[Supplied data — start]
(* ===== verification/ClientMsgs.v ===== *)
(** * ClientMsgs: the other handlers of the client, and a ping and its pong ([client/websocket.go])

    What [accessSignal] registers for "ready" and "ping", the small methods around the connection, and the way
    of a ping from one client through the two contexts to another client, and of its pong back. *)
From S2P Require Import Prelude GoStrings Auth Collection RoomPattern PatternMap Pattern Messages Messager MsgCbs Rooms Client KeepAlive.
Local Open Scope string_scope.
Local Open Scope list_scope.

(** ** Messages with one argument *)

Section OnMsg.
Context {any : Type} (any_nil : any).

Definition args2arg (args : list any) : any := hd any_nil args.

(** [onMsg]: the callback [MsgCbs] is given, and what its acknowledgement function passes on: a nil function is called
    when no answer is wanted. *)
Definition onMsg (cb : bool -> any -> outcome) (ack : bool) (args : list any) : outcome := cb ack (args2arg args).
Definition my_ack {E : Type} (ack : option (list any -> option E -> unit)) (arg : any) (err : option E) : run unit :=
  match ack with Some f => Ret (f [arg] err) | None => go_panic PNilDeref end.
End OnMsg.

(** ** The user *)

Record client_user := { cu_info : option UserInfo; cu_rooms : list string; ready_closed : bool }.

(** The handler of "ready": it is called once, and closes the channel also for a message it cannot decode. *)
Definition on_ready (msg : UserInfo + gerror) (c : client_user) : run (client_user * bool) :=
  if ready_closed c then go_panic (PMsg "close of closed channel")
  else match msg with
       | inr _ => Ret ({| cu_info := cu_info c; cu_rooms := cu_rooms c; ready_closed := true |}, false)
       | inl u =>
           Ret ({| cu_info := Some {| UI_SocketId := UI_SocketId u; UI_Key := UI_Key u; UI_UserId := UI_UserId u; UI_UserName := UI_UserName u;
                                      UI_Role := UI_Role u; UI_Rooms := [] |};
                   cu_rooms := UI_Rooms u; ready_closed := true |}, false)
       end.

Definition client_Id (c : client_user) : string := match cu_info c with Some u => UI_SocketId u | None => "" end.

(** [UserInfo(ctx)]: [access] is the result of [accessSignal]. *)
Definition client_UserInfo {S : Type} (access : S + gerror) (c : client_user) : option UserInfo + gerror :=
  match access with inr e => inr e | inl _ => inl (cu_info c) end.

(** [NewWebsocketClient]: the timeout it keeps. *)
Definition client_timeout (conf_Timeout : Z) : Z := if (conf_Timeout =? 0)%Z then 1000000000%Z else 0%Z.

(** A timeout that is configured is not kept. *)
Lemma timeout_lost t : t <> 0%Z -> client_timeout t = 0%Z.
Proof. intros Ht. unfold client_timeout. by rewrite (proj2 (Z.eqb_neq _ _)). Qed.

(** [MakeSureId] *)
Definition MakeSureId {S : Type} (access : S + gerror) (c : client_user) : string + gerror :=
  match access with inr e => inr e | inl _ => inl (client_Id c) end.

(** ** A room *)

(** The callback [OnMessage] of a roomed signal registers. *)
Definition roomed_cb (room : string) (cb : string -> string -> string -> bool) (content r from to : string) : bool :=
  if decide (r = room) then cb content from to else true.

(** ** Ping and pong *)

(** What the handler of "ping" sends back. *)
Definition pong_of (msg : PingMessage) : PongMessage :=
  let r := default zero_router (Ping_Router msg) in
  {| Pong_Router := Some {| Room := Room r; NodeFrom := ""; NodeTo := ""; SocketFrom := ""; SocketTo := SocketFrom r |};
     Pong_MsgId := Ping_MsgId msg |}.

(** The handler of "ping", with the decoded message, apart from the channels of [publishPingMsgs]: the pong it sends. *)
Definition client_on_ping (m : PingMessage + gerror) : list PongMessage := match m with inl msg => [pong_of msg] | inr _ => [] end.

(** [mapstructure.Decode] of what a context sends to its client. *)
Class PingDecoder := {
  decode_ping : client_value PingMessage -> PingMessage;
  decode_pong : client_value PongMessage -> PongMessage
}.
Class PingDecoderLaws `{PingDecoder} : Prop := {
  decode_ping_map (m : PingMessage) v : ToClientMessage (Some m) = Ret v -> decode_ping v = with_router strip_node m;
  decode_pong_map (m : PongMessage) v : ToClientMessage (Some m) = Ret v -> decode_pong v = with_router strip_node m
}.

Section PingPong.
Context `{PingDecoderLaws} (range : forall A, gmap string A -> list (string * A)).

Definition ping_msg (room to : string) (id : Z) : PingMessage :=
  {| Ping_Router := Some {| Room := room; NodeFrom := ""; NodeTo := ""; SocketFrom := ""; SocketTo := to |}; Ping_MsgId := id |}.

(** The message of a context for a room: its node and its socket are filled in. *)
Definition from_ctx (ctx : SignalContext) (room to : string) : Router :=
  {| Room := room; NodeFrom := node ctx; NodeTo := ""; SocketFrom := Id ctx; SocketTo := to |}.

Lemma emit_ping ctx room to id :
  room <> "" -> clusterEmit range ctx (ping_msg room to id) = [{| Ping_Router := Some (from_ctx ctx room to); Ping_MsgId := id |}].
Proof using Type.
  intros Hr. unfold clusterEmit. cbn. rewrite bool_decide_eq_true_2 by done. unfold copy_fixed. cbn. unfold fix_router_field, fixRouter. cbn.
  by rewrite decide_False.
Qed.

Lemma emit_pong ctx room to id :
  room <> "" ->
  clusterEmit range ctx {| Pong_Router := Some {| Room := room; NodeFrom := ""; NodeTo := ""; SocketFrom := ""; SocketTo := to |}; Pong_MsgId := id |} =
  [{| Pong_Router := Some (from_ctx ctx room to); Pong_MsgId := id |}].
Proof using Type.
  intros Hr. unfold clusterEmit. cbn. rewrite bool_decide_eq_true_2 by done. unfold copy_fixed. cbn. unfold fix_router_field, fixRouter. cbn.
  by rewrite decide_False.
Qed.

(** A context forwards what is for its room and its socket. *)
Lemma forward_ping ctx other room id :
  rooms_ok (rooms ctx) -> joined ctx room -> room <> "" ->
  exists v, OnPingMessage ctx {| Ping_Router := Some (from_ctx other room (Id ctx)); Ping_MsgId := id |} = Ret [CPing v] /\
    decode_ping v = {| Ping_Router := Some (strip_node (from_ctx other room (Id ctx))); Ping_MsgId := id |}.
Proof using Type*.
  intros Hok Hj Hr. unfold OnPingMessage. set (m := {| Ping_Router := _ |}).
  assert (matchRoom_ctx ctx m = true) as -> by (by eapply matchRoom_ctx_spec; [exact Hok|reflexivity|split]).
  assert (matchSocketTo ctx m true = true) as -> by (eapply matchSocketTo_spec; [reflexivity|]; by left).
  cbn [negb orb]. destruct (ToClientMessage (Some m)) as [v|] eqn:Ev; [|done]. exists v. split; [done|]. by rewrite (decode_ping_map _ _ Ev).
Qed.

Lemma forward_pong ctx other room id :
  rooms_ok (rooms ctx) -> joined ctx room -> room <> "" ->
  exists v, OnPongMessage ctx {| Pong_Router := Some (from_ctx other room (Id ctx)); Pong_MsgId := id |} = Ret [CPong v] /\
    decode_pong v = {| Pong_Router := Some (strip_node (from_ctx other room (Id ctx))); Pong_MsgId := id |}.
Proof using Type*.
  intros Hok Hj Hr. unfold OnPongMessage. set (m := {| Pong_Router := _ |}).
  assert (matchRoom_ctx ctx m = true) as -> by (by eapply matchRoom_ctx_spec; [exact Hok|reflexivity|split]).
  assert (matchSocketTo ctx m true = true) as -> by (eapply matchSocketTo_spec; [reflexivity|]; by left).
  cbn [negb orb]. destruct (ToClientMessage (Some m)) as [v|] eqn:Ev; [|done]. exists v. split; [done|]. by rewrite (decode_pong_map _ _ Ev).
Qed.

(** A ping is answered.  Two clients are in a room.  The ping a round of the active [KeepAlive] sends reaches the other client
    through both contexts; its handler sends a pong, which comes back through both; and it ends the wait of that round: nothing
    is told to the caller, and the count of timeouts starts again. *)
Theorem ping_answered ctxA ctxB c ka room errCb r :
  rooms_ok (rooms ctxA) -> rooms_ok (rooms ctxB) -> joined ctxA room -> joined ctxB room -> room <> "" ->
  let id := u32 (ping_msg_id c + 1) in
  exists pm v q qm v',
    clusterEmit range ctxA (ping_msg room (Id ctxB) id) = [pm] /\ OnPingMessage ctxB pm = Ret [CPing v] /\
    client_on_ping (inl (decode_ping v)) = [q] /\ clusterEmit range ctxB q = [qm] /\ OnPongMessage ctxA qm = Ret [CPong v'] /\
    (r_send r = None -> r_arrivals r = [inl (decode_pong v')] -> r_pause r <> CtxDone ->
     exists c', active_round room (Id ctxB) errCb r c ka = (c', reset ka, [], true) /\ pings c' = pings c ++ [ping_msg room (Id ctxB) id]).
Proof using Type*.
  intros HA HB JA JB Hr id. destruct (forward_ping ctxB ctxA room id HB JB Hr) as (v & Ev & Dv).
  destruct (forward_pong ctxA ctxB room id HA JA Hr) as (v' & Ev' & Dv').
  exists {| Ping_Router := Some (from_ctx ctxA room (Id ctxB)); Ping_MsgId := id |}, v, (pong_of (decode_ping v)),
    {| Pong_Router := Some (from_ctx ctxB room (Id ctxA)); Pong_MsgId := id |}, v'.
  split; [by apply emit_ping|]. split; [exact Ev|]. split; [done|]. split; [rewrite Dv; by apply emit_pong|]. split; [exact Ev'|].
  intros Hs Ha Hp. unfold active_round. rewrite Hs, Ha, Dv'. unfold wait_pong, call_pong. cbn. fold id. rewrite Z.eqb_refl.
  rewrite !bool_decide_eq_true_2 by done. cbn. eexists. split; [by destruct (r_pause r)|done].
Qed.
End PingPong.

(** ** Witness *)
Module Toy.
Definition un {M} (v : client_value M) : gmap string gval := match v with ClientMap (Some m) => m | _ => ∅ end.
Definition str (m : gmap string gval) (k : string) : string := match m !! k with Some (GStr s) => s | _ => "" end.
Definition num (m : gmap string gval) (k : string) : Z := match m !! k with Some (GU32 z) => z | _ => 0%Z end.
Definition router (m : gmap string gval) : option Router :=
  match m !! "router" with
  | Some (GMap (Some r)) => Some {| Room := str r "room"; NodeFrom := str r "nodeFrom"; NodeTo := str r "nodeTo";
                                    SocketFrom := str r "socketFrom"; SocketTo := str r "socketTo" |}
  | _ => None
  end.

#[local] Instance decoder : PingDecoder := {|
  decode_ping v := {| Ping_Router := router (un v); Ping_MsgId := num (un v) "msgId" |};
  decode_pong v := {| Pong_Router := router (un v); Pong_MsgId := num (un v) "msgId" |}
|}.

#[local] Instance decoder_laws : PingDecoderLaws.
Proof. split; intros [[r|] i] v [= <-]; reflexivity. Qed.

Definition in_lobby (id : string) : SignalContext :=
  set_rooms (newSignalContext id "n1" sample_auth) {["lobby" := {| JoinId_ := 1; Joined := true |}]}.

Lemma in_lobby_ok id : rooms_ok (rooms (in_lobby id)) /\ joined (in_lobby id) "lobby".
Proof.
  split; [|by eexists]. intros room info Hi. cbn in Hi. apply lookup_singleton_Some in Hi as [_ <-]. done.
Qed.

Definition client0 : client := {| ping_msg_id := 0; pong_cbs := []; pings := [] |}.
Definition range0 (A : Type) (m : gmap string A) : list (string * A) := map_to_list m.

Lemma ping_answered_witness :
  exists pm v, clusterEmit range0 (in_lobby "a") (ping_msg "lobby" "b" 1) = [pm] /\ OnPingMessage (in_lobby "b") pm = Ret [CPing v].
Proof.
  destruct (ping_answered range0 (in_lobby "a") (in_lobby "b") client0 new_ka "lobby" (fun _ => true)
    {| r_send := None; r_arrivals := []; r_ending := CtxDone; r_pause := Timeout 5 |}
    (proj1 (in_lobby_ok "a")) (proj1 (in_lobby_ok "b")) (proj2 (in_lobby_ok "a")) (proj2 (in_lobby_ok "b"))) as (pm & v & q & qm & v' & E1 & E2 & _).
  - discriminate.
  - exists pm, v. split; [exact E1|exact E2].
Defined.
End Toy.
[Supplied data — finish]
:: Task directions ::
Every line containing the word "Open" should be copied from the material.

:: Answer to this exercise ::
Local Open Scope string_scope.
Local Open Scope list_scope.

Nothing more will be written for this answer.